Интересно, что жители соседнего села, Хирбет-Абу-Фалах, числят в предках заклятого врага шейха Джараха, фатимидского халифа Джафара ибн Фалаха или его полководца Али ибн Фалаха (X век). И тысячу лет жители двух сел враждуют – в память о вражде между Джарахом и Фатимидами.

Если уж вы доберетесь до этих мест, наведайтесь к святыне Хирбет-Кулайцун, маленькой роще – одной из немногих в пустынных краях к востоку от водораздела, пыльной, без признаков травы. Только вьются ленты на деревьях. Их привязали местные жители, пришедшие сюда с просьбами о дожде.

Эти места, восточная граница поселений на краю пустыни, всегда первыми принимали бедуинов, явившихся грабить или осесть на земле. Пришельцы с востока легко вписываются в жизнь страны, как, впрочем, и пришельцы с запада. Здесь, на восточном краю Нагорья, можно увидеть и тех и других.

От южного отрога горы Гаризим неподалеку от Наблуса на восток уходит дорога на Аварту и Акрабу. Эта дорога пустынна, километры невысоких холмов, негусто засаженных оливами. На полпути к Акрабе стоит крохотное село Янун. В конце XIX века здесь поселились выходцы из Боснии – преградой бедуинам, опорой туркам.

Земля им досталась любопытным образом. Когда в Янун и в Акрабу пришли турецкие сборщики налогов, местные жители разбежались кто куда и ждали в горах ухода незваных гостей. Богатый босниец Мустафа Бек заплатил налоги на землю, и турки записали ее за ним. Местные крестьяне не понимали, что наступила новая пора, от которой в горах не отсидишься. Но боснийцы в Януне не задержались.

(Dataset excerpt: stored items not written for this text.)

Lemma env_line_some line name v :
  env_line line = Some (name, v) ->
  exists raw rest,
    strip line = raw ++ "="%char :: rest /\ ~ In "="%char raw
    /\ name = env_key_normalize raw /\ v = unquote (strip rest).
Proof.
  unfold env_line. destruct (strip line) as [|c t] eqn:Es; [discriminate|].
  destruct (startswith "#" (c :: t)); [discriminate|].
  destruct (split_once "=" (c :: t)) as [[raw rest]|] eqn:E; [|discriminate].
  intros H. injection H as <- <-.
  destruct (split_once_some _ _ E) as [-> Hn].
  now exists raw, rest.
Qed.

(** X2. The dotenv key transform (line 253) gives a normal form on every
    text, whatever its code points: the name has no '_', and [lower],
    [strip] and the replacement of '_' leave it as it is. *)
Theorem X2_env_names_are_normalised (k : Unicode.str) :
  let name := Unicode.env_key_normalize k in
  ~ In 95%N name
  /\ Unicode.lower name = name
  /\ Unicode.strip name = name
  /\ Unicode.replace 95 45 name = name.
Proof. apply UnicodeFacts.env_key_normal. Qed.

(** X3. The dotenv parser works line by line on the text as it is: line
    241's [content.strip()] changes nothing, the entries of two texts
    joined by a newline are those of the first followed by those of the
    second, and whitespace around the whole text is of no account. *)
Theorem X3_env_parser_line_by_line :
  (forall content, env_entries content = env_lines (split newline content))
  /\ (forall a b, env_entries (a ++ newline :: b) = env_entries a ++ env_entries b)
  /\ (forall content, env_entries (strip content) = env_entries content).
Proof.
  split; [exact env_entries_lines|]. split; [exact env_entries_newline|].
  intros content. unfold env_entries at 1. now rewrite strip_idem.
Qed.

Еще десять лет назад в селе оставалось несколько семей, но они перебрались в Наблус, а то и в Америку или в Кувейт. Знаменитые красные черепичные крыши Януна обветшали. Уцелел только один комплекс домов, напоминающий крестьянскую крепость с мощными стенами, внутри – сусеки для олив, запертые комнаты, в которых пылится мебель. Впрочем, и по сей день крестьяне Януна отдают половину урожая олив потомкам Мустафы Бека.

Недавно я побывал в Януне и остановился у гостеприимного Хасана, купившего один из домов Мустафы Бека. Ему за восемьдесят, но он по-прежнему крепок и статен, ходит в серой плотной джалабие, рубахе до полу, и накидке – абае – сверху. Джалабие схвачена широким кожаным кушаком, на котором висит короткий острый нож. Когда Хасан пожимает мою руку, кажется, что умные красивые руки его выточены из местного камня. Он родился в Бейт-Джубрине, стал беженцем в 1948 году, добрался до Януна и осел здесь. Женился, заимел нескольких сыновей и дочек, затем взял вторую жену, и сейчас у него двенадцать сильных, здоровых парней и несколько хорошеньких девчонок. Его трехэтажный дом немногим уступает крепости Мустафы Бека. Вокруг растут посаженные им оливы и даже небольшой виноградник, редкость в этих местах. Поутру вторая жена Хасана, высокая, внушающая почтение женщина лет шестидесяти, принесла завтрак: густой зеленый сок оливы, большую круглую и плоскую деревенскую лепешку, прямо из печи, кусок твердого белого козьего сыра, щепоть иссопа, гроздь винограда и стакан сладкого чая, настоянного на шалфее. Воистину Господь и Госпожа Палестины благословили Хасана!

Но вернемся к рассказам о завоевании Иисуса Навина. Эль-Джиб, библейский Гаваон, торчит, как шишка на ровном месте, посреди просторной долины, чуть ли не единственной в этом горном краю. Село растет. Зажиточные крестьяне строят себе дома подальше от старинного городища, где видны следы центрального строения. Жители полагают, что это была церковь или синагога. Надо думать, на этом удобном месте стояла и крепость, и церковь, и местная святыня. По крайней мере, верхний слой составляют развалины деревенской крепости времен мамелюков (XIV век). В этих развалинах жители Эль-Джиба держат осликов.